====== DATA SHOWN

Lemma mod_down_divided ts ps pt tinv x : basis U (ts ++ ps) -> ps <> [] -> 0 <= pt -> pt = 0 \/ pt * tinv ==[Qof ps] 1 ->
  divided pt ps x (mod_down ps pt tinv x).
Proof.
  intros Hqp Hps Hpt Ht. pose proof (basis_app_r k U HU ts ps Hqp) as Hp. pose proof (basis_pos k U HU ps Hp) as HP.
  pose proof (mod_down_exact k U HU ps pt tinv x Hp Ht) as E. unfold divided, special_part in *.
  destruct (Z.gtb_spec pt 0).
  - destruct (extended_spec k U HU ps Hp Hps ((x * tinv) mod Qof ps) (mod_range _ _ HP)) as (u & Hu & Eu). rewrite extended_mod in Eu by done.
    pose proof (mod_range (x * tinv) (Qof ps) HP). set (e := extended ps (x * tinv)) in *.
    assert (0 <= e < Z.of_nat (length ps) * Qof ps) as He by nia. split; [|nia]. rewrite E at 2.
    rewrite (Z.mul_comm pt). symmetry. apply eqmod_multiple.
  - destruct (extended_spec k U HU ps Hp Hps (x mod Qof ps) (mod_range _ _ HP)) as (u & Hu & Eu). rewrite extended_mod in Eu by done.
    exists u. split; [done|]. rewrite Eu in E. pose proof (Z.div_mod x (Qof ps) ltac:(lia)). nia.
Qed.

(** Dividing an element modulo Q P by the special modulus P returns over the
    towers of Q the quotients floor(x / P) - u with 0 <= u < number of towers of P;
    with a plaintext modulus t the result y satisfies P y = x modulo t with x - P y
    between 0 and t P times the number of towers. The parameters of Q may have more
    towers than the element. *)
Theorem ApproxModDown_divides om omq omp ts rs ps pre pt tinv b bs X st :
  basis U (ts ++ rs) -> basis U (ts ++ ps) -> ts <> [] -> ps <> [] -> (length ps < 256)%nat ->
  (forall t, t ∈ ps -> PrepModMulConst (hat_inv (Qof ps) (fst t)) (fst t) = Ok (pre t)) ->
  0 <= pt < 2 ^ wbits -> pt = 0 \/ pt * tinv ==[Qof ps] 1 -> inverts ts (Qof ps) b -> length X = (2 ^ k)%nat -> ready st ->
  returns (ApproxModDown af ai (switch_128 (dparams k omp ps) (dparams k omq (ts ++ rs)) (hats ps) (map pre ps)
               (quotients ps (ts ++ rs)) (mus (ts ++ rs)))
             (dparams k omq (ts ++ rs)) (dparams k omp ps) (map b ts ++ bs) (map (fun p => tinv mod fst p) ps) pt
             (dcrt k om EVALUATION (ts ++ ps) X) st)
    (fun '(r, st') => exists Y, r = dcrt k omq EVALUATION ts Y /\ Forall2 (divided pt ps) X Y /\ ready st').
Proof.
  intros Hq Hqp Hts Hps Hlen Hpre Hpt Ht Hinv Hl Hst.
  eapply returns_mono; [by apply (ApproxModDown_dcrt af ai k U HU ts rs ps Hq Hqp Hts Hlen pre Hpre pt tinv Hpt Ht b Hinv om omq omp bs)|].
  intros [r st'] [-> H1]. eexists. split; [done|]. split; [|done]. apply Forall2_map_self. intros x _.
  apply (mod_down_divided ts); [done | done | lia | done].
Qed.
End Basis.

(** ** Examples: dimension four, the moduli 17, 41 and 73 *)

Definition moduli4 : list (Z * Z) := [(17, 2); (41, 3); (73, 10)].
Definition fresh : rstate := (empty_cache, 0%nat).
Definition om0 : ubint := ubint_int 0.

Lemma root4 t : t ∈ moduli4 -> @root_at W64 2 t.
Proof.
  intros Ht. unfold moduli4 in Ht. repeat (apply elem_of_cons in Ht as [->|Ht]); [| | | by apply elem_of_nil in Ht];
    (split; [apply (no_divisor_prime 8); [done | done | done | by vm_compute] | done | by vm_compute | lia | done | by constructor]).
Qed.

Lemma moduli4_ok : @moduli_ok W64 2 moduli4.
Proof.
  split; [apply Forall_forall; intros; by apply root4 | | by vm_compute].
  apply (bool_decide_unpack _). by vm_compute.
Qed.

Lemma fresh_ready : @ready W64 2 moduli4 fresh.
Proof. apply Forall_true. intros t. left. reflexivity. Qed.

Lemma basis4 ts : bool_decide (ts ⊆ moduli4 /\ NoDup (map fst ts)) = true -> basis moduli4 ts.
Proof. intros [H1 H2]%bool_decide_eq_true. by split. Qed.

Definition pre4 (ts : list (Z * Z)) (t : Z * Z) : Z :=
  match @PrepModMulConst W64 (hat_inv (Qof ts) (fst t)) (fst t) with Ok x => x | _ => 0 end.
(** The inverse of [l] modulo the modulus of a tower, and its opposite. *)
Definition inv4 (l : Z) (t : Z * Z) : Z := Zcong.Z.invmod l (fst t).
Definition neg4 (l : Z) (t : Z * Z) : Z := (- inv4 l t) mod fst t.

Ltac members := let t := fresh "t" in let H := fresh in
  intros t H; repeat (apply elem_of_cons in H as [->|H]; [try (by vm_compute)|]); try (by apply elem_of_nil in H).

Lemma dcrt_ring_refines_witness :
  returns ('(a, st) ← @Dcrt.SetFormat W64 no_arb no_arb EVALUATION (dcrt 2 om0 COEFFICIENT moduli4 [1; 2; 3; 50000]) fresh;
           '(b, st) ← @Dcrt.SetFormat W64 no_arb no_arb EVALUATION (dcrt 2 om0 COEFFICIENT moduli4 [0; 1; 0; 0]) st;
           r ← @Dcrt.Times W64 a b;
           @Dcrt.SetFormat W64 no_arb no_arb COEFFICIENT r st)
    (fun '(r, _) => r = dcrt 2 om0 COEFFICIENT moduli4 [881; 1; 2; 3]).
Proof.
  destruct (dcrt_ring_refines (W := W64) no_arb no_arb 2 moduli4 moduli4_ok om0 om0 COEFFICIENT COEFFICIENT moduli4
    [1; 2; 3; 50000] [0; 1; 0; 0] fresh) as (_ & _ & _ & _ & H);
    [apply basis4; by vm_compute | done | done | apply fresh_ready |].
  eapply returns_mono; [exact H|]. intros [r st] [E _]. rewrite E. by vm_compute.
Defined.

Lemma dcrt_round_trip_witness :
  returns (d ← @DCRTPoly_large W64 (big_poly 2 moduli4 [1; 50880; 3; 30000]) (dparams 2 om0 moduli4);
           '(d, st) ← @Dcrt.SetFormat W64 no_arb no_arb EVALUATION d fresh;
           @CRTInterpolate W64 no_arb no_arb counting_source 1 10 d st)
    (fun '(p, _) => p = big_poly 2 moduli4 [1; 50880; 3; 30000]).
Proof.
  eapply returns_mono; [apply (dcrt_round_trip (W := W64) no_arb no_arb counting_source 1 10 2 ltac:(lia) moduli4 moduli4_ok om0 EVALUATION
    moduli4 [1; 50880; 3; 30000] fresh); [apply basis4; by vm_compute | done | done | repeat constructor; by vm_compute | apply fresh_ready]|].
  by intros [p st] [H _].
Defined.

Lemma dcrt_decryption_witness :
  returns (@DecryptionCRTInterpolate W64 no_arb no_arb counting_source 1 10 (dcrt 2 om0 COEFFICIENT moduli4 [1; 50880; 12; 50876]) 5 fresh)
    (fun '(p, _) => m_values p = Some (mkVector [1; 4; 2; 0] 5)).
Proof.
  eapply returns_mono; [apply (dcrt_decryption (W := W64) no_arb no_arb counting_source 1 10 2 ltac:(lia) moduli4 moduli4_ok om0 COEFFICIENT
    moduli4 5 [1; 50880; 12; 50876] fresh);
    [apply basis4; by vm_compute | done | done | by vm_compute | done | repeat constructor; by vm_compute | apply fresh_ready]|].
  intros [p st] [H _]. rewrite H. by vm_compute.
Defined.

(** The last modulus is 73; every coefficient is divided by it. *)
Definition front4 : list (Z * Z) := [(17, 2); (41, 3)].

Lemma DropLastElementAndScale_rounds_witness :
  returns (@DropLastElementAndScale W64 no_arb no_arb counting_source 1 10 (map (neg4 73) front4) (map (inv4 73) front4)
             (dcrt 2 om0 EVALUATION (front4 ++ [(73, 10)]) [730; 760; 770; 50000]) fresh)
    (fun '(r, _) => exists Y, r = dcrt 2 om0 EVALUATION front4 Y /\
       Forall2 (fun x y => -73 <= 2 * (x - 73 * y) <= 73) [730; 760; 770; 50000] Y).
Proof.
  eapply returns_mono; [apply (DropLastElementAndScale_rounds (W := W64) no_arb no_arb counting_source 1 10 2 ltac:(lia) moduli4 moduli4_ok om0
    EVALUATION front4 (73, 10) (neg4 73) (inv4 73) [730; 760; 770; 50000] fresh);
    [apply basis4; by vm_compute | done | members; (split; [by vm_compute | constructor; by vm_compute])..
    | done | apply fresh_ready]|].
  intros [r st] (Y & H1 & H2 & _). by exists Y.
Defined.

Lemma ModReduce_divides_witness :
  returns (@ModReduce W64 no_arb no_arb counting_source 1 10 5 29 (map (inv4 73) front4)
             (dcrt 2 om0 COEFFICIENT (front4 ++ [(73, 10)]) [730; 760; 770; 50000]) fresh)
    (fun '(r, _) => exists Y, r = dcrt 2 om0 COEFFICIENT front4 Y /\
       Forall2 (fun x y => 73 * y ==[5] x /\ -365 <= 2 * (73 * y - x) <= 365) [730; 760; 770; 50000] Y).
Proof.
  eapply returns_mono; [apply (ModReduce_divides (W := W64) no_arb no_arb counting_source 1 10 2 ltac:(lia) moduli4 moduli4_ok om0
    COEFFICIENT front4 (73, 10) 5 29 (inv4 73) [730; 760; 770; 50000] fresh);
    [apply basis4; by vm_compute | done | done | done | constructor; by vm_compute
    | members; (split; [by vm_compute | constructor; by vm_compute]) | done | apply fresh_ready]|].
  intros [r st] (Y & H1 & H2 & _). by exists Y.
Defined.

============

EXERCISE DETAILS.
Each line in the entries above, starting at the line with "Lemma moduli4_ok : @moduli_ok W64 2 moduli4." and ending at the line with "Definition pre4 (ts", is to be printed exactly, and only those lines.

WRITTEN SOLUTION.
Lemma moduli4_ok : @moduli_ok W64 2 moduli4.
Proof.
  split; [apply Forall_forall; intros; by apply root4 | | by vm_compute].
  apply (bool_decide_unpack _). by vm_compute.
Qed.

Lemma fresh_ready : @ready W64 2 moduli4 fresh.
Proof. apply Forall_true. intros t. left. reflexivity. Qed.

Lemma basis4 ts : bool_decide (ts ⊆ moduli4 /\ NoDup (map fst ts)) = true -> basis moduli4 ts.
Proof. intros [H1 H2]%bool_decide_eq_true. by split. Qed.

Definition pre4 (ts : list (Z * Z)) (t : Z * Z) : Z :=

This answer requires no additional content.